_Problem to solve_
Nothing in the listing should be dropped or altered when it is copied.

_Data for analysis_
(** X9.  The clause [oneof=] followed by a list of options joined with
    commas, none of which has a comma in it, accepts exactly the options of
    the list, byte for byte, and fails with the error of the clause for any
    other value, a prefix or another letter case of an option included. *)
Theorem oneof_accepts_exactly `{lib : GoLib} (f : StructField) (key v : string)
    (opts : list string) :
  opts ≠ [] →
  Forall (fun o => strings_ContainsByte o "," = false) opts →
  (v ∈ opts →
   checkConstraint f key v ("oneof=" +:+ String.concat "," opts) = Next)
  ∧ (v ∉ opts →
     checkConstraint f key v ("oneof=" +:+ String.concat "," opts)
     = Return (Some (ErrOneOf (Name f) v (String.concat "," opts)))).
Proof.
  intros Hne Hall. rewrite (checkConstraint_oneof f key v opts Hne Hall).
  split; intros Hv.
  - apply slices_Contains_spec in Hv. by rewrite Hv.
  - destruct (slices_Contains opts v) eqn:Hc; [|done].
    by apply slices_Contains_spec in Hc.
Qed.

(** The list of the example: [staging] is accepted. *)
Lemma oneof_accepts_exactly_witness :
  checkConstraint (field "Environment" string_type
                     "ENVIRONMENT;oneof=development,test,staging,production")
    "ENVIRONMENT" "staging"
    ("oneof=" +:+ String.concat "," ["development"; "test"; "staging"; "production"])
  = Next.
Proof.
  apply (oneof_accepts_exactly _ "ENVIRONMENT" "staging"
           ["development"; "test"; "staging"; "production"]).
  - discriminate.
  - repeat constructor.
  - set_solver.
Defined.

(** ** Clauses without a case, and bounds that are not numbers *)

Lemma checkConstraint_unrecognized `{lib : GoLib} (f : StructField) (key v c : string) :
  recognized c = false → checkConstraint f key v c = Next.
Proof.
  unfold recognized, checkConstraint. intros H.
  repeat (apply orb_false_elim in H as [H ?]).
  by repeat match goal with Hp : strings_HasPrefix c _ = false |- _ => rewrite Hp; clear Hp end.
Qed.

Lemma validateLoop_filter `{lib : GoLib} (f : StructField) (opts : list string)
    (key v : string) (rest : list string) :
  v ≠ "" ∨ slices_Contains opts "optional" = true →
  validateLoop f opts key v rest
  = validateLoop f opts key v (List.filter recognized rest).
Proof.
  intros Hpresent.
  assert (String.eqb v "" && negb (slices_Contains opts "optional") = false) as Hp.
  { destruct Hpresent as [Hv | ->]; [|by rewrite andb_false_r].
    apply String.eqb_neq in Hv. by rewrite Hv. }
  induction rest as [|c rest IH]; [done|].
  cbn [validateLoop List.filter]. rewrite Hp.
  destruct (recognized c) eqn:Hc.
  - cbn [validateLoop]. rewrite Hp. by rewrite IH.
  - by rewrite checkConstraint_unrecognized.
Qed.

Lemma validateConstraints_recognized `{lib : GoLib} (env : gmap string string)
    (f : StructField) :
  os_Getenv env (envKey f) ≠ "" ∨ isOptional f = true →
  validateConstraints env f
  = validateLoop f (tagOptions f) (envKey f) (os_Getenv env (envKey f))
      (List.filter recognized (tagOptions f)).
Proof. intros Hpresent. rewrite validateConstraints_unfold. by apply validateLoop_filter. Qed.

(** X10.  A clause for which the [switch] has no case is skipped without an
    error: [optional] itself, a misspelt kind, a kind in another letter case
    or with a space before it.  For a value that is there, or an optional
    field, [validateConstraints] returns what it returns for the recognized
    clauses alone; with no recognized clause at all it returns [nil]. *)
Theorem unrecognized_clauses_ignored `{lib : GoLib} (env : gmap string string)
    (f : StructField) :
  os_Getenv env (envKey f) ≠ "" ∨ isOptional f = true →
  validateConstraints env f
  = validateLoop f (tagOptions f) (envKey f) (os_Getenv env (envKey f))
      (List.filter recognized (tagOptions f))
  ∧ (List.filter recognized (tagOptions f) = [] → validateConstraints env f = None).
Proof.
  intros Hpresent.
  pose proof (validateConstraints_recognized env f Hpresent) as Heq.
  split; [done|]. intros Hnone. by rewrite Heq, Hnone.
Qed.

(** A field with clauses that look like constraints and are none. *)
Lemma unrecognized_clauses_ignored_witness :
  validateConstraints {["PORT" := "abc"]}
    (field "Port" string_type "PORT;Min=5; max=9;one_of=a,b;required") = None.
Proof.
  apply (unrecognized_clauses_ignored {["PORT" := "abc"]}
           (field "Port" string_type "PORT;Min=5; max=9;one_of=a,b;required")).
  - left. vm_compute. discriminate.
  - vm_compute. reflexivity.
Defined.

(** X11.  The bounds are compared as [float64] with [<] and [>], which are
    false when a side is not a number: the value [NaN] passes every [min=]
    and [max=] clause, and a bound that parses to NaN lets every number
    pass. *)
Theorem NaN_passes_bounds `{lib : GoLib} (f : StructField) (key v arg : string)
    (x m : float64) :
  strconv_ParseFloat v = Some x →
  strconv_ParseFloat arg = Some m →
  x = S754_nan ∨ m = S754_nan →
  checkConstraint f key v ("min=" +:+ arg) = Next
  ∧ checkConstraint f key v ("max=" +:+ arg) = Next.
Proof.
  intros Hx Hm Hnan.
  assert (SFltb x m = false ∧ SFltb m x = false) as [Hlt Hgt].
  { destruct Hnan as [-> | ->]; [by destruct m | by destruct x]. }
  assert (strings_HasPrefix arg "" = true) as Hp by by destruct arg.
  unfold checkConstraint, strings_TrimPrefix. split.
  - change (strings_HasPrefix ("min=" +:+ arg) "oneof=") with false.
    change (strings_HasPrefix ("min=" +:+ arg) "min=") with (strings_HasPrefix arg "").
    rewrite Hp. cbv beta iota zeta.
    change (string_drop (String.length "min=") ("min=" +:+ arg)) with arg.
    by rewrite Hm, Hx, Hlt.
  - change (strings_HasPrefix ("max=" +:+ arg) "oneof=") with false.
    change (strings_HasPrefix ("max=" +:+ arg) "min=") with false.
    change (strings_HasPrefix ("max=" +:+ arg) "max=") with (strings_HasPrefix arg "").
    rewrite Hp. cbv beta iota zeta.
    change (string_drop (String.length "max=") ("max=" +:+ arg)) with arg.
    by rewrite Hm, Hx, Hgt.
Qed.

Lemma NaN_passes_bounds_witness :
  checkConstraint Concurrency "CONCURRENCY" "NaN" ("min=" +:+ "1") = Next
  ∧ checkConstraint Concurrency "CONCURRENCY" "NaN" ("max=" +:+ "1") = Next.
Proof.
  apply (NaN_passes_bounds Concurrency "CONCURRENCY" "NaN" "1" S754_nan
           (S754_finite false 4503599627370496 (-52)));
    [vm_compute; reflexivity .. | by left].
Defined.

(** ** The example program *)

(** The [switch] on a clause that is written out: its tests of the prefix
    are decided by computation. *)
Ltac eval_prefixes H :=
  unfold checkConstraint in H;
  repeat match type of H with
         | context [strings_HasPrefix ?a ?b] =>
             let r := eval vm_compute in (strings_HasPrefix a b) in
             change (strings_HasPrefix a b) with r in H
         end;
  cbv beta iota zeta in H;
  repeat match type of H with
         | context [strings_TrimPrefix ?a ?b] =>
             let r := eval vm_compute in (strings_TrimPrefix a b) in
             change (strings_TrimPrefix a b) with r in H
         end.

_Answer box_
(** X9.  The clause [oneof=] followed by a list of options joined with
    commas, none of which has a comma in it, accepts exactly the options of
    the list, byte for byte, and fails with the error of the clause for any
    other value, a prefix or another letter case of an option included. *)
Theorem oneof_accepts_exactly `{lib : GoLib} (f : StructField) (key v : string)
    (opts : list string) :
  opts ≠ [] →
  Forall (fun o => strings_ContainsByte o "," = false) opts →
  (v ∈ opts →
   checkConstraint f key v ("oneof=" +:+ String.concat "," opts) = Next)
  ∧ (v ∉ opts →
     checkConstraint f key v ("oneof=" +:+ String.concat "," opts)
     = Return (Some (ErrOneOf (Name f) v (String.concat "," opts)))).
Proof.
  intros Hne Hall. rewrite (checkConstraint_oneof f key v opts Hne Hall).
  split; intros Hv.
  - apply slices_Contains_spec in Hv. by rewrite Hv.
  - destruct (slices_Contains opts v) eqn:Hc; [|done].
    by apply slices_Contains_spec in Hc.
Qed.

(** The list of the example: [staging] is accepted. *)
Lemma oneof_accepts_exactly_witness :
  checkConstraint (field "Environment" string_type
                     "ENVIRONMENT;oneof=development,test,staging,production")
    "ENVIRONMENT" "staging"
    ("oneof=" +:+ String.concat "," ["development"; "test"; "staging"; "production"])
  = Next.
Proof.
  apply (oneof_accepts_exactly _ "ENVIRONMENT" "staging"
           ["development"; "test"; "staging"; "production"]).
  - discriminate.
  - repeat constructor.
  - set_solver.
Defined.

(** ** Clauses without a case, and bounds that are not numbers *)

Lemma checkConstraint_unrecognized `{lib : GoLib} (f : StructField) (key v c : string) :
  recognized c = false → checkConstraint f key v c = Next.
Proof.
  unfold recognized, checkConstraint. intros H.
  repeat (apply orb_false_elim in H as [H ?]).
  by repeat match goal with Hp : strings_HasPrefix c _ = false |- _ => rewrite Hp; clear Hp end.
Qed.

Lemma validateLoop_filter `{lib : GoLib} (f : StructField) (opts : list string)
    (key v : string) (rest : list string) :
  v ≠ "" ∨ slices_Contains opts "optional" = true →
  validateLoop f opts key v rest
  = validateLoop f opts key v (List.filter recognized rest).
Proof.
  intros Hpresent.
  assert (String.eqb v "" && negb (slices_Contains opts "optional") = false) as Hp.
  { destruct Hpresent as [Hv | ->]; [|by rewrite andb_false_r].
    apply String.eqb_neq in Hv. by rewrite Hv. }
  induction rest as [|c rest IH]; [done|].
  cbn [validateLoop List.filter]. rewrite Hp.
  destruct (recognized c) eqn:Hc.
  - cbn [validateLoop]. rewrite Hp. by rewrite IH.
  - by rewrite checkConstraint_unrecognized.
Qed.

Lemma validateConstraints_recognized `{lib : GoLib} (env : gmap string string)
    (f : StructField) :
  os_Getenv env (envKey f) ≠ "" ∨ isOptional f = true →
  validateConstraints env f
  = validateLoop f (tagOptions f) (envKey f) (os_Getenv env (envKey f))
      (List.filter recognized (tagOptions f)).
Proof. intros Hpresent. rewrite validateConstraints_unfold. by apply validateLoop_filter. Qed.

(** X10.  A clause for which the [switch] has no case is skipped without an
    error: [optional] itself, a misspelt kind, a kind in another letter case
    or with a space before it.  For a value that is there, or an optional
    field, [validateConstraints] returns what it returns for the recognized
    clauses alone; with no recognized clause at all it returns [nil]. *)
Theorem unrecognized_clauses_ignored `{lib : GoLib} (env : gmap string string)
    (f : StructField) :
  os_Getenv env (envKey f) ≠ "" ∨ isOptional f = true →
  validateConstraints env f
  = validateLoop f (tagOptions f) (envKey f) (os_Getenv env (envKey f))
      (List.filter recognized (tagOptions f))
  ∧ (List.filter recognized (tagOptions f) = [] → validateConstraints env f = None).
Proof.
  intros Hpresent.
  pose proof (validateConstraints_recognized env f Hpresent) as Heq.
  split; [done|]. intros Hnone. by rewrite Heq, Hnone.
Qed.

(** A field with clauses that look like constraints and are none. *)
Lemma unrecognized_clauses_ignored_witness :
  validateConstraints {["PORT" := "abc"]}
    (field "Port" string_type "PORT;Min=5; max=9;one_of=a,b;required") = None.
Proof.
  apply (unrecognized_clauses_ignored {["PORT" := "abc"]}
           (field "Port" string_type "PORT;Min=5; max=9;one_of=a,b;required")).
  - left. vm_compute. discriminate.
  - vm_compute. reflexivity.
Defined.

(** X11.  The bounds are compared as [float64] with [<] and [>], which are
    false when a side is not a number: the value [NaN] passes every [min=]
    and [max=] clause, and a bound that parses to NaN lets every number
    pass. *)
Theorem NaN_passes_bounds `{lib : GoLib} (f : StructField) (key v arg : string)
    (x m : float64) :
  strconv_ParseFloat v = Some x →
  strconv_ParseFloat arg = Some m →
  x = S754_nan ∨ m = S754_nan →
  checkConstraint f key v ("min=" +:+ arg) = Next
  ∧ checkConstraint f key v ("max=" +:+ arg) = Next.
Proof.
  intros Hx Hm Hnan.
  assert (SFltb x m = false ∧ SFltb m x = false) as [Hlt Hgt].
  { destruct Hnan as [-> | ->]; [by destruct m | by destruct x]. }
  assert (strings_HasPrefix arg "" = true) as Hp by by destruct arg.
  unfold checkConstraint, strings_TrimPrefix. split.
  - change (strings_HasPrefix ("min=" +:+ arg) "oneof=") with false.
    change (strings_HasPrefix ("min=" +:+ arg) "min=") with (strings_HasPrefix arg "").
    rewrite Hp. cbv beta iota zeta.
    change (string_drop (String.length "min=") ("min=" +:+ arg)) with arg.
    by rewrite Hm, Hx, Hlt.
  - change (strings_HasPrefix ("max=" +:+ arg) "oneof=") with false.
    change (strings_HasPrefix ("max=" +:+ arg) "min=") with false.
    change (strings_HasPrefix ("max=" +:+ arg) "max=") with (strings_HasPrefix arg "").
    rewrite Hp. cbv beta iota zeta.
    change (string_drop (String.length "max=") ("max=" +:+ arg)) with arg.
    by rewrite Hm, Hx, Hgt.
Qed.

Lemma NaN_passes_bounds_witness :
  checkConstraint Concurrency "CONCURRENCY" "NaN" ("min=" +:+ "1") = Next
  ∧ checkConstraint Concurrency "CONCURRENCY" "NaN" ("max=" +:+ "1") = Next.
Proof.
  apply (NaN_passes_bounds Concurrency "CONCURRENCY" "NaN" "1" S754_nan
           (S754_finite false 4503599627370496 (-52)));
    [vm_compute; reflexivity .. | by left].
Defined.

(** ** The example program *)

(** The [switch] on a clause that is written out: its tests of the prefix
    are decided by computation. *)
Ltac eval_prefixes H :=
  unfold checkConstraint in H;
  repeat match type of H with
         | context [strings_HasPrefix ?a ?b] =>
             let r := eval vm_compute in (strings_HasPrefix a b) in
             change (strings_HasPrefix a b) with r in H
         end;
  cbv beta iota zeta in H;
  repeat match type of H with
         | context [strings_TrimPrefix ?a ?b] =>
             let r := eval vm_compute in (strings_TrimPrefix a b) in
             change (strings_TrimPrefix a b) with r in H
         end.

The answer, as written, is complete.